CRISPR/Cas9 for achieving postintervention HIV control.

PURPOSE OF REVIEW

Recent advances in gene therapy have led to the first clinically approved CRISPR/Cas9 therapy for β-thalassaemia and sickle cell disease. Gene therapy could play an important role in targeting HIV persistence and achieving postintervention HIV control. Here, we review recent updates in CRISPR/Cas9-based HIV gene therapy approaches, including CCR5-editing (protect), proviral targeting (excise or modify), and immune cell engineering (attack).

RECENT FINDINGS

Recent studies provide additional safety data for use of CRISPR/Cas9-based gene therapies, however low in vivo editing efficiency highlights the need for improved delivery methods. This is particularly relevant for strategies requiring transfection of all HIV-infected cells containing intact proviruses, such as proviral excision. For ex vivo editing approaches, poor engraftment and durability of edited cells present additional challenges. Newer methods such as lipid nanoparticle delivery could provide a mechanism to overcome current limitations with ex vivo and in vivo delivery.
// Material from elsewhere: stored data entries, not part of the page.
(** * Perplexity feed-ingestion runner: a shallow embedding

    Source: [services/feed-ingestion/runners/perplexity_runner.py].

    The file embeds the runner's query derivation, response cache, content
    extractor, item upserter and the two task entry points, and proves
    properties of them.

    Conventions.
    - A Python [str] is a [string]; every character stands for one code
      point below 256, so [String.length] is Python's [len].
    - [datetime] values are integers: microseconds since the epoch.
    - A Python [dict] read with [.get] is a record of [option] fields when
      its keys are fixed by the code, and an association list otherwise.
    - A table of the store is the list of its rows in the order the store
      scans them; [db.add] puts the new row last and [.first()] is the first
      row of that order which passes the filter. *)

From Stdlib Require Import List String Ascii ZArith Bool Arith Lia.
Import ListNotations.

Local Open Scope string_scope.
Local Open Scope Z_scope.

(** ** Python string methods *)

Module PyStr.

(** [c.isspace()] on the code points below 256. *)
Definition isspace (c : ascii) : bool :=
  let n := nat_of_ascii c in
  (((9 <=? n) && (n <=? 13)) || ((28 <=? n) && (n <=? 32))
   || (n =? 133) || (n =? 160))%nat.

Fixpoint lstrip_by (p : ascii -> bool) (s : string) : string :=
  match s with
  | EmptyString => EmptyString
  | String c r => if p c then lstrip_by p r else s
  end.

(** [rstrip_by p s] drops the longest suffix whose characters satisfy [p]. *)
Fixpoint rstrip_by (p : ascii -> bool) (s : string) : string :=
  match s with
  | EmptyString => EmptyString
  | String c r =>
      match rstrip_by p r with
      | EmptyString => if p c then EmptyString else String c EmptyString
      | r' => String c r'
      end
  end.
(** * The Kafka exporter's scrape coordinator (plugins/kafka/exporter/exporter.go)

    A shallow embedding of [Exporter.Collect], [Exporter.collectChans] and
    [Exporter.collect] with its two closures [getTopicMetrics] and
    [getConsumerGroupMetrics], and the properties of the scrape that the
    specification states about them; then the descriptors of [Setup] and
    [Describe], and the key-value parser of package dsn that the second
    source file carries, with further properties of all of these.

    Conventions of the embedding.
    - Go's [int], [int32] and [int64] values are [Z]; the three [int64]
      operations of the source that can overflow ([+=] on the two sums and the
      lag subtraction) are written with their wrap-around ([add64], [sub64]).
    - A metric carries the integer that the source hands to [float64(...)];
      the conversion itself is not modelled.
    - A Go map that the source ranges over is the list of its entries in the
      order of that iteration; the offset table, which is looked up by key, is
      a [gmap].
    - Calls to the cluster are oracles: a record field holds the answer the
      cluster gives during the scrape.  A [(value, err)] result whose value is
      a pointer or a slice is an [option] ([None]: [err != nil] and the value
      is [nil]); the source itself recognises a failed fetch by the [nil] value
      (l.466, l.476).
    - The refresh of l.376-386 only decides from which metadata the client
      answers; the answers of a scrape are those of the [Client] record.
    - Logging is not modelled. *)

From Stdlib Require Import ZArith String List DecimalString DecimalZ Lia.
From stdpp Require Import gmap strings list fin_maps relations.

Local Open Scope string_scope.
Local Open Scope Z_scope.
Local Open Scope list_scope.

(** ** Machine integers *)

Definition wrap64 (z : Z) : Z := (z + 2 ^ 63) mod 2 ^ 64 - 2 ^ 63.
Definition add64 (a b : Z) : Z := wrap64 (a + b).
Definition sub64 (a b : Z) : Z := wrap64 (a - b).
Definition int64 (z : Z) : Prop := - 2 ^ 63 <= z < 2 ^ 63.

(** [strconv.FormatInt(z, 10)] and [strconv.Itoa]: the decimal numeral. *)
Definition FormatInt (z : Z) : string := NilZero.string_of_int (Z.to_int z).

(** ** prometheus: descriptors and constant metrics *)

Inductive Desc : Set :=
| clusterBrokers
| clusterBrokerInfo
| topicPartitions
| topicCurrentOffset
| topicOldestOffset
| topicPartitionLeader
| topicPartitionReplicas
| topicPartitionInSyncReplicas
| topicPartitionUsesPreferredReplica
| topicUnderReplicatedPartition
| consumergroupCurrentOffset
| consumergroupCurrentOffsetSum
| consumergroupLag
| consumergroupLagSum
| consumergroupLagZookeeper
| consumergroupMembers.

#[global] Instance Desc_eq_dec : EqDecision Desc.
Proof. solve_decision. Defined.

(** [prometheus.MustNewConstMetric(desc, prometheus.GaugeValue, value, labelValues...)] *)
Record Metric : Set := MustNewConstMetric
  { desc : Desc; value : Z; labelValues : list string }.

#[global] Instance Metric_eq_dec : EqDecision Metric.
Proof. solve_decision. Defined.

(** ** sarama: what the exporter asks of the cluster *)

Module sarama.

Definition OffsetNewest : Z := -1.
Definition OffsetOldest : Z := -2.
Definition ErrNoError : Z := 0.

Record OffsetFetchRequest := mkOffsetFetchRequest
  { ConsumerGroup : string;
    Version : Z;
    partitions : gmap string (list Z) }.

(** [r.partitions[topic] = append(r.partitions[topic], partitionID)] *)
Definition AddPartition (topic : string) (partitionID : Z)
    (r : OffsetFetchRequest) : OffsetFetchRequest :=
  {| ConsumerGroup := ConsumerGroup r;
     Version := Version r;
     partitions :=
       <[topic := default [] (partitions r !! topic) ++ [partitionID]]>
         (partitions r) |}.

Record OffsetFetchResponseBlock := mkBlock { Offset : Z; Err : Z }.

(** [Blocks map[string]map[int32]*OffsetFetchResponseBlock], in the order
    in which the exporter ranges over it. *)
Record OffsetFetchResponse := mkOffsetFetchResponse
  { Blocks : list (string * list (Z * OffsetFetchResponseBlock)) }.

(** A member of a described group.  [GetMemberAssignment] is the
    [Topics map[string][]int32] of the decoded assignment, [None] when the
    assignment bytes do not decode. *)
Record GroupMemberDescription := mkMember
  { GetMemberAssignment : option (list (string * list Z)) }.

Record GroupDescription := mkGroup
  { GroupId : string;
    Members : list GroupMemberDescription }.

Record Broker := mkBroker
  { ID : Z;
    Addr : string;
    (** [false]: [Open] failed with an error other than
        [ErrAlreadyConnected] *)
    Open : bool;
    (** the keys of [ListGroupsResponse.Groups] *)
    ListGroups : option (list string);
    DescribeGroups : list string -> option (list GroupDescription);
    FetchOffset : OffsetFetchRequest -> option OffsetFetchResponse }.

Record Client := mkClient
  { Brokers : list Broker;
    Topics : option (list string);
    Partitions : string -> option (list Z);
    Leader : string -> Z -> option Broker;
    (** [(offset, err == nil)]: the offset is used on the zookeeper path
        whether or not the call failed (l.497) *)
    GetOffset : string -> Z -> Z -> Z * bool;
    Replicas : string -> Z -> option (list Z);
    InSyncReplicas : string -> Z -> option (list Z) }.

End sarama.

(** ** kazoo: the zookeeper lag source *)

Module kazoo.

Record Consumergroup := mkConsumergroup
  { Name : string;
    (** [offset, _ := group.FetchOffset(topic, partition)] *)
    FetchOffset : string -> Z -> Z }.

Record Kazoo := mkKazoo
  { (** [None]: the call failed; the source logs and ranges over nothing *)
    Consumergroups : option (list Consumergroup) }.

End kazoo.

(** ** The exporter's configuration *)

Record Exporter := mkExporter
  { client : sarama.Client;
    (** [MatchString] of the four compiled patterns *)
    topicFilter : string -> bool;
    topicExclude : string -> bool;
    groupFilter : string -> bool;
    groupExclude : string -> bool;
    useZooKeeperLag : bool;
    zookeeperClient : kazoo.Kazoo;
    offsetShowAll : bool;
    topicWorkers : Z;
    allowConcurrent : bool }.

(** The offset table of one scrape: [offset := make(map[string]map[int32]int64)]. *)
Abbreviation OffsetTable := (gmap string (gmap Z Z)).

(** [offset[topic][partition]]: a missing topic reads as a nil inner map. *)
Definition lookupOffset (offset : OffsetTable) (topic : string) (partition : Z)
    : option Z :=
  match offset !! topic with
  | Some partitions => partitions !! partition
  | None => None
  end.

(** ** The consumer-group phase: [getConsumerGroupMetrics] (l.547-657) *)

Section ConsumerGroups.

Import sarama.

Variable e : Exporter.
(** The table as the topic phase left it; this phase only reads it. *)
Variable offset : OffsetTable.

(** l.606-612: the topic is consumed when some block has a committed offset. *)
Definition topicConsumed (partitions : list (Z * OffsetFetchResponseBlock)) : bool :=
  existsb (fun pb => negb (Offset pb.2 =? -1)) partitions.

(** The variables of the loop of l.619-648: what has been sent on [ch] and
    the two sums declared at l.617-618. *)
Record partitionLoop := mkLoop
  { sent : list Metric; currentOffsetSum : Z; lagSum : Z }.

(** One iteration of l.619-648. *)
Definition partitionStep (group topic : string) (a : partitionLoop)
    (pb : Z * OffsetFetchResponseBlock) : partitionLoop :=
  let partition := pb.1 in
  let offsetFetchResponseBlock := pb.2 in
  if negb (Err offsetFetchResponseBlock =? ErrNoError) then a
  else
    let currentOffset := Offset offsetFetchResponseBlock in
    let sum := add64 (currentOffsetSum a) currentOffset in
    let m := MustNewConstMetric consumergroupCurrentOffset currentOffset
               [group; topic; FormatInt partition] in
    match lookupOffset offset topic partition with
    | Some off =>
        if Offset offsetFetchResponseBlock =? -1 then
          {| sent := sent a ++
               [m; MustNewConstMetric consumergroupLag (-1)
                     [group; topic; FormatInt partition]];
             currentOffsetSum := sum;
             lagSum := lagSum a |}
        else
          let lag := sub64 off (Offset offsetFetchResponseBlock) in
          {| sent := sent a ++
               [m; MustNewConstMetric consumergroupLag lag
                     [group; topic; FormatInt partition]];
             currentOffsetSum := sum;
             lagSum := add64 (lagSum a) lag |}
    | None =>
        {| sent := sent a ++ [m]; currentOffsetSum := sum; lagSum := lagSum a |}
    end.

Definition partitionsLoop (group topic : string)
    (partitions : list (Z * OffsetFetchResponseBlock)) : partitionLoop :=
  foldl (partitionStep group topic) (mkLoop [] 0 0) partitions.

(** The body of the loop over [offsetFetchResponse.Blocks] (l.603-655). *)
Definition topicBlocks (group topic : string)
    (partitions : list (Z * OffsetFetchResponseBlock)) : list Metric :=
  if topicConsumed partitions then
    let a := partitionsLoop group topic partitions in
    sent a ++
      [MustNewConstMetric consumergroupCurrentOffsetSum (currentOffsetSum a)
         [group; topic];
       MustNewConstMetric consumergroupLagSum (lagSum a) [group; topic]]
  else [].

(** l.575-579: every partition of the offset table. *)
Definition addAllPartitions (r : OffsetFetchRequest) : OffsetFetchRequest :=
  foldl (fun r tp =>
           foldl (fun r pv => AddPartition tp.1 pv.1 r) r (map_to_list tp.2))
        r (map_to_list offset).

(** l.587-591: the partitions of one member's assignment. *)
Definition addAssignment (assignment : list (string * list Z))
    (r : OffsetFetchRequest) : OffsetFetchRequest :=
  foldl (fun r tp => foldl (fun r partition => AddPartition tp.1 partition r) r tp.2)
        r assignment.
Several studies have demonstrated proof-of-concept of combination gene therapy approaches, including gene editing strategies to generate HIV-resistant cells with immune effector functions, providing novel approaches to control and durably suppress viral replication.

SUMMARY

Several studies have demonstrated feasibility of gene therapy approaches in achieving postintervention HIV control. Improvements in both ex vivo and in vivo delivery methods are required to progress current gene therapy approaches to the clinic.